### Brief
Say how many lines of the listing below hold the string "endian", and say nothing else.

========================================

(* ===== verification/LeIntbv.v ===== *)
(** * Little-endian bit numbering: [le_intbv<_Nb>]

    The class template of [src/helpers/le_intbv.h]: an [intbv<_Nb>] whose bit 0
    is the least significant one.  Every member that takes a position converts
    it with [be2le] and calls the inherited member; ranges are given from the
    high position to the low one.  [le_sintbv] of [le_sintbv.h] does the same
    over [sintbv].  Members without positions forward to [Intbv]. *)
From stdpp Require Import prelude strings.
From Stdlib Require Import ZArith Lia.
From S2P Require Import Prelude.
From S2P Require Import WordArith.
From S2P Require Import WordDivide.
From S2P Require Import IntbvBase.
From S2P Require Import IntbvLaws.
From S2P Require Import Intbv.
From S2P Require Import IntbvSpec.
From S2P Require Import IntbvCorrect.
From S2P Require Import IntbvTheorems.

Local Open Scope Z_scope.

Definition le_intbv (nb : Z) : Type := intbv nb.

Section LeIntbv.
Context (junk : Z).

(** The parameter is an [unsigned], the result a [size_t]. *)
Definition be2le (nb pos : Z) : Z := wrap 64 (nb - wrap 32 pos - 1).
(** The overload for a position in a bit vector. *)
Definition be2le_bv {nb1} (nb : Z) (pos : intbv nb1) : Z := wrap 64 (nb - uint32 junk pos - 1).

(** ** Fields *)

Definition le_set {nb} (this : le_intbv nb) (start stop : Z) (x : le_intbv nb) : outcome (le_intbv nb) :=
  assert! stop <=? start in set_range junk this (be2le nb start) (be2le nb stop) x.
Definition le_set_diff {nb nb2} (this : le_intbv nb) (start stop : Z) (x : le_intbv nb2) :
    outcome (le_intbv nb) :=
  assert! stop <=? start in set_range_diff junk this (be2le nb start) (be2le nb stop) x.
Definition le_mask {nb} (this : le_intbv nb) (start stop : Z) : outcome (le_intbv nb) :=
  assert! stop <=? start in mask junk this (be2le nb start) (be2le nb stop).
Definition le_mask_inv {nb} (this : le_intbv nb) (start stop : Z) : outcome (le_intbv nb) :=
  assert! stop <=? start in mask_inv junk this (be2le nb start) (be2le nb stop).
Definition le_get {nb} (this : le_intbv nb) (start stop : Z) : outcome (le_intbv nb) :=
  assert! stop <=? start in get_range junk this (be2le nb start) (be2le nb stop).
Definition le_get_bv {nb nb1 nb2} (this : le_intbv nb) (start : intbv nb1) (stop : intbv nb2) :
    outcome (le_intbv nb) :=
  get_range junk this (be2le_bv nb start) (be2le_bv nb stop).
Definition le_get_as {nb} nb2 (this : le_intbv nb) (start stop : Z) : outcome (le_intbv nb2) :=
  get_range_as junk nb2 this (be2le nb start) (be2le nb stop).

(** ** Single bits *)

Definition le_set_bit {nb} (this : le_intbv nb) (position : Z) (val : bool) : outcome (le_intbv nb) :=
  assert! position <? nb in set_bit junk this (be2le nb position) val.
Definition le_get_bit {nb} (this : le_intbv nb) (position : Z) : outcome bool :=
  assert! position <? nb in get_bit junk this (be2le nb position).

(** ** Sign extension *)

Definition le_signExtend {nb} (this : le_intbv nb) (bit : Z) : outcome (le_intbv nb) :=
  signExtend junk this (be2le nb bit).
Definition le_signExtend_to {nb} nb2 (this : le_intbv nb) : outcome (le_intbv nb2) :=
  let x := copy junk (nb := nb2) this in
  if nb <? nb2 then
    let! b := le_get_bit this (nb - 1) in
    if b then le_mask x (nb2 - 1) nb else Ret x
  else Ret x.
End LeIntbv.

(** ** Positions are bit numbers *)

Section Correct.
Context (junk : Z) {Hj : byte junk} {nb : Z} {Hwf : wf nb}.
Context (a : le_intbv nb) (x : Z) (Ha : repr a x).

Lemma be2le_in pos : 0 ≤ pos < nb → be2le nb pos = nb - 1 - pos.
Proof using Hwf.
  intros Hp. unfold wf in Hwf. unfold be2le. rewrite (wrap_small 32) by (unfold uint; lia).
  rewrite wrap_small by (unfold uint; lia). lia.
Qed.

(** The field from bit [hi] down to bit [lo] of a number. *)
Definition field (hi lo z : Z) : Z := wrap (hi - lo + 1) (z / 2 ^ lo).

Section Range.
Context (hi lo : Z) (Hr : 0 ≤ lo ≤ hi) (Hhi : hi < nb).

Lemma le_field : get_field nb (nb - 1 - hi) (nb - 1 - lo) x = field hi lo x.
Proof using Type. unfold get_field, field. do 2 f_equal; [lia|]. f_equal. lia. Qed.

Lemma le_get_spec : returns (le_get junk a hi lo) (field hi lo x).
Proof using All.
  unfold le_get. destruct (Z.leb_spec lo hi); [|lia]. rewrite !be2le_in by lia.
  pose proof (get_range_spec junk a x (nb - 1 - hi) (nb - 1 - lo) Ha) as Hg.
  rewrite !(Z.mod_small _ nb) in Hg by lia. destruct (Z.leb_spec (nb - 1 - hi) (nb - 1 - lo)); [|lia].
  by rewrite le_field in Hg.
Qed.
Lemma le_get_as_spec nb2 `{wf nb2} : returns (le_get_as junk nb2 a hi lo) (wrap nb2 (field hi lo x)).
Proof using All.
  unfold le_get_as. rewrite !be2le_in by lia. rewrite <- le_field. apply get_range_as_spec; done || lia.
Qed.

Lemma le_set_spec (b : le_intbv nb) y : repr b y → ∃ r z, le_set junk a hi lo b = Ret r ∧ repr r z ∧
  ∀ i, 0 ≤ i < nb →
    Z.testbit z i = if (lo <=? i) && (i <=? hi) then Z.testbit y (i - lo) else Z.testbit x i.
Proof using All.
  intros Hb. unfold le_set. destruct (Z.leb_spec lo hi); [|lia]. rewrite !be2le_in by lia.
  destruct (set_range_in junk a b x y (nb - 1 - hi) (nb - 1 - lo) Ha Hb) as (r & -> & Hz); [lia..|].
  eexists _, _. split; [done|]. split; [exact Hz|]. intros i Hi.
  pose proof (set_field_bit nb (nb - 1 - hi) (nb - 1 - lo) x y (nb - 1 - i)) as Hs.
  replace (nb - 1 - (nb - 1 - i)) with i in Hs by lia. rewrite Hs by lia.
  replace (nb - 1 - lo - (nb - 1 - i)) with (i - lo) by lia. f_equal.
  destruct (Z.leb_spec (nb - 1 - hi) (nb - 1 - i)), (Z.leb_spec (nb - 1 - i) (nb - 1 - lo)),
    (Z.leb_spec lo i), (Z.leb_spec i hi); done || lia.
Qed.

Lemma le_mask_spec :
  (∃ r z, le_mask junk a hi lo = Ret r ∧ repr r z ∧
     ∀ i, 0 ≤ i < nb → Z.testbit z i = (lo <=? i) && (i <=? hi) || Z.testbit x i) ∧
  (∃ r z, le_mask_inv junk a hi lo = Ret r ∧ repr r z ∧
     ∀ i, 0 ≤ i < nb → Z.testbit z i = negb ((lo <=? i) && (i <=? hi)) && Z.testbit x i).
Proof using All.
  unfold le_mask, le_mask_inv. destruct (Z.leb_spec lo hi); [|lia]. rewrite !be2le_in by lia.
  assert (∀ i, in_mask (nb - 1 - hi) (nb - 1 - lo) (nb - 1 - i) = (lo <=? i) && (i <=? hi)) as Hin.
  { intros i. unfold in_mask. split_cmps; done. }
  destruct (intbv_masks junk nb a x (nb - 1 - hi) (nb - 1 - lo) Ha) as [(r & z & E & Hz & Hb) (r' & z' & E' & Hz' & Hb')];
    [lia..|]. split.
  - exists r, z. split; [done|]. split; [done|]. intros i Hi. rewrite <- Hin.
    specialize (Hb (nb - 1 - i) ltac:(lia)). by replace (nb - 1 - (nb - 1 - i)) with i in Hb by lia.
  - exists r', z'. split; [done|]. split; [done|]. intros i Hi. rewrite <- Hin.
    specialize (Hb' (nb - 1 - i) ltac:(lia)). by replace (nb - 1 - (nb - 1 - i)) with i in Hb' by lia.
Qed.
End Range.

Lemma le_bit_spec pos v : 0 ≤ pos < nb →
  le_get_bit junk a pos = Ret (Z.testbit x pos) ∧
  returns (le_set_bit junk a pos v) (if v then Z.setbit x pos else Z.clearbit x pos).
Proof using All.
  intros Hp. unfold le_get_bit, le_set_bit. rewrite be2le_in by done. destruct (Z.ltb_spec pos nb); [|lia].
  assert (nb - 1 - (nb - 1 - pos) = pos) as E by lia. split.
  - rewrite (get_bit_spec junk a x _ Ha) by lia. destruct (Z.ltb_spec (nb - 1 - pos) nb); [by rewrite E|lia].
  - unfold set_bit. destruct (Z.ltb_spec (nb - 1 - pos) nb); [|lia]. eexists. split; [done|].
    pose proof (Unchecked_set_spec junk a x (nb - 1 - pos) (Z.b2z v) Ha ltac:(lia)) as Hs. rewrite E in Hs. by destruct v.
Qed.

Lemma le_signExtend_spec bit : 0 ≤ bit < nb →
  returns (le_signExtend junk a bit) (wrap nb (sint (bit + 1) (wrap (bit + 1) x))).
Proof using All.
  intros Hb. unfold le_signExtend. rewrite be2le_in by done.
  pose proof (signExtend_spec junk a x (nb - 1 - bit) Ha ltac:(lia)) as He.
  by replace (nb - (nb - 1 - bit)) with (bit + 1) in He by lia.
Qed.
End Correct.

Lemma le_signExtend_to_spec junk `{byte junk} {nb} nb2 `{wf nb} `{wf nb2} (a : le_intbv nb) x : repr a x →
  returns (le_signExtend_to junk nb2 a) (wrap nb2 (sint nb x)).
Proof.
  intros Ha. assert (0 < nb ∧ 0 < nb2) as [Hn Hn2] by (unfold wf in *; lia). pose proof (repr_uint _ _ Ha) as Hx.
  pose proof (copy_spec junk (nb := nb2) a x Ha) as Hc. unfold le_signExtend_to. destruct (Z.ltb_spec nb nb2).
  - destruct (le_bit_spec junk a x Ha (nb - 1) true) as [-> _]; [lia|]. cbn [obind]. rewrite testbit_msb by done.
    rewrite wrap_small in Hc by (apply (uint_mono nb); [lia|done]). unfold sint.
    destruct (Z.leb_spec (2 ^ (nb - 1)) x), (Z.ltb_spec x (2 ^ (nb - 1))); try lia.
    + destruct (le_mask_spec junk (copy junk (nb := nb2) a) x Hc (nb2 - 1) nb) as [(r & z & -> & Hz & Hb) _]; [lia..|].
      eexists. split; [done|]. replace (wrap nb2 (x - 2 ^ nb)) with z; [done|]. pose proof (repr_uint _ _ Hz) as Hzu.
      apply Z.bits_inj'. intros i Hi. rewrite testbit_wrap by lia. destruct (Z.ltb_spec i nb2).
      * rewrite Hb by lia. pose proof (testbit_sint nb x i Hn Hx Hi) as Hs.
        unfold sint in Hs. destruct (Z.ltb_spec x (2 ^ (nb - 1))); [lia|]. rewrite Hs, testbit_msb by done.
        destruct (Z.leb_spec (2 ^ (nb - 1)) x); [|lia].
        destruct (Z.leb_spec nb i), (Z.ltb_spec i nb), (Z.leb_spec i (nb2 - 1)); try lia; done.
      * by rewrite (testbit_high nb2) by (done || lia).
    + eexists. split; [done|]. by rewrite wrap_small by (apply (uint_mono nb); [lia|done]).
  - eexists. split; [done|]. assert (wrap nb2 (sint nb x) = wrap nb2 x) as ->; [|done].
    destruct (sint_congr nb x) as [k ->]. replace (k * 2 ^ nb) with (k * 2 ^ (nb - nb2) * 2 ^ nb2).
    + apply wrap_plus_mult.
    + rewrite <- Z.mul_assoc, <- Z.pow_add_r by lia. do 2 f_equal. lia.
Qed.

(** In a vector with little-endian bit numbering, position [i] is bit [i] of
    the number, for every member that takes positions: the field from [hi] down
    to [lo] is read, written, set and cleared in those bits and no others; a
    single bit is the bit of that number; [signExtend(bit)] extends the sign of
    the low [bit + 1] bits.  Ranges given from the low position to the high one
    and single positions outside the vector are rejected. *)
Theorem le_bit_numbers junk `{byte junk} nb nb2 `{wf nb} `{wf nb2} (a b : le_intbv nb) x y hi lo v :
  repr a x → repr b y → 0 ≤ lo → 0 ≤ hi →
  let inside i := (lo <=? i) && (i <=? hi) in
  (lo ≤ hi < nb →
   returns (le_get junk a hi lo) (field hi lo x) ∧
   returns (le_get_as junk nb2 a hi lo) (wrap nb2 (field hi lo x)) ∧
   (∃ r z, le_set junk a hi lo b = Ret r ∧ repr r z ∧
      ∀ i, 0 ≤ i < nb → Z.testbit z i = if inside i then Z.testbit y (i - lo) else Z.testbit x i) ∧
   (∃ r z, le_mask junk a hi lo = Ret r ∧ repr r z ∧
      ∀ i, 0 ≤ i < nb → Z.testbit z i = inside i || Z.testbit x i) ∧
   (∃ r z, le_mask_inv junk a hi lo = Ret r ∧ repr r z ∧
      ∀ i, 0 ≤ i < nb → Z.testbit z i = negb (inside i) && Z.testbit x i)) ∧
  (hi < nb → le_get_bit junk a hi = Ret (Z.testbit x hi) ∧
     returns (le_set_bit junk a hi v) (if v then Z.setbit x hi else Z.clearbit x hi) ∧
     returns (le_signExtend junk a hi) (wrap nb (sint (hi + 1) (wrap (hi + 1) x)))) ∧
  returns (le_signExtend_to junk nb2 a) (wrap nb2 (sint nb x)) ∧
  (hi < lo → le_get junk a hi lo = AssertFail ∧ le_set junk a hi lo b = AssertFail ∧
     le_mask junk a hi lo = AssertFail ∧ le_mask_inv junk a hi lo = AssertFail) ∧
  (nb ≤ hi → le_get_bit junk a hi = AssertFail ∧ le_set_bit junk a hi v = AssertFail).
Proof.
  intros Ha Hb Hlo Hhi inside. split_and!.
  - intros Hr. destruct (le_mask_spec junk a x Ha hi lo) as [Hm Hm2]; [lia..|]. split_and!; [..|done|done].
    + by apply le_get_spec; [..|lia|lia].
    + by apply le_get_as_spec; [..|lia|lia|].
    + by apply (le_set_spec junk a x Ha hi lo); [lia|lia|].
  - intros Hr. destruct (le_bit_spec junk a x Ha hi v) as [Hm Hm2]; [lia|]. split_and!; [done|done|].
    by apply le_signExtend_spec; [..|lia].
  - by apply le_signExtend_to_spec.
  - intros Hr. unfold le_get, le_set, le_mask, le_mask_inv. by destruct (Z.leb_spec lo hi); [lia|].
  - intros Hr. unfold le_get_bit, le_set_bit. by destruct (Z.ltb_spec hi nb); [lia|].
Qed.

Lemma le_bit_numbers_witness :
  returns (le_get 0xaa (nb := 40) 0x123456789a 15 8) (field 15 8 0x123456789a) ∧
  le_get_bit 0xaa (nb := 40) 0x123456789a 15 = Ret (Z.testbit 0x123456789a 15).
Proof.
  assert (byte 0xaa) by (split; lia). assert (wf 40) by (unfold wf; lia).
  refine ((λ t, conj (proj1 (proj1 t _)) (proj1 (proj1 (proj2 t) _)))
    (le_bit_numbers 0xaa 40 40 (0x123456789a : intbv 40) (0 : intbv 40) 0x123456789a 0 15 8 true _ _ _ _)).
  - lia.
  - lia.
  - repr_now.
  - repr_now.
  - lia.
  - lia.
Defined.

========================================

### Your solution
2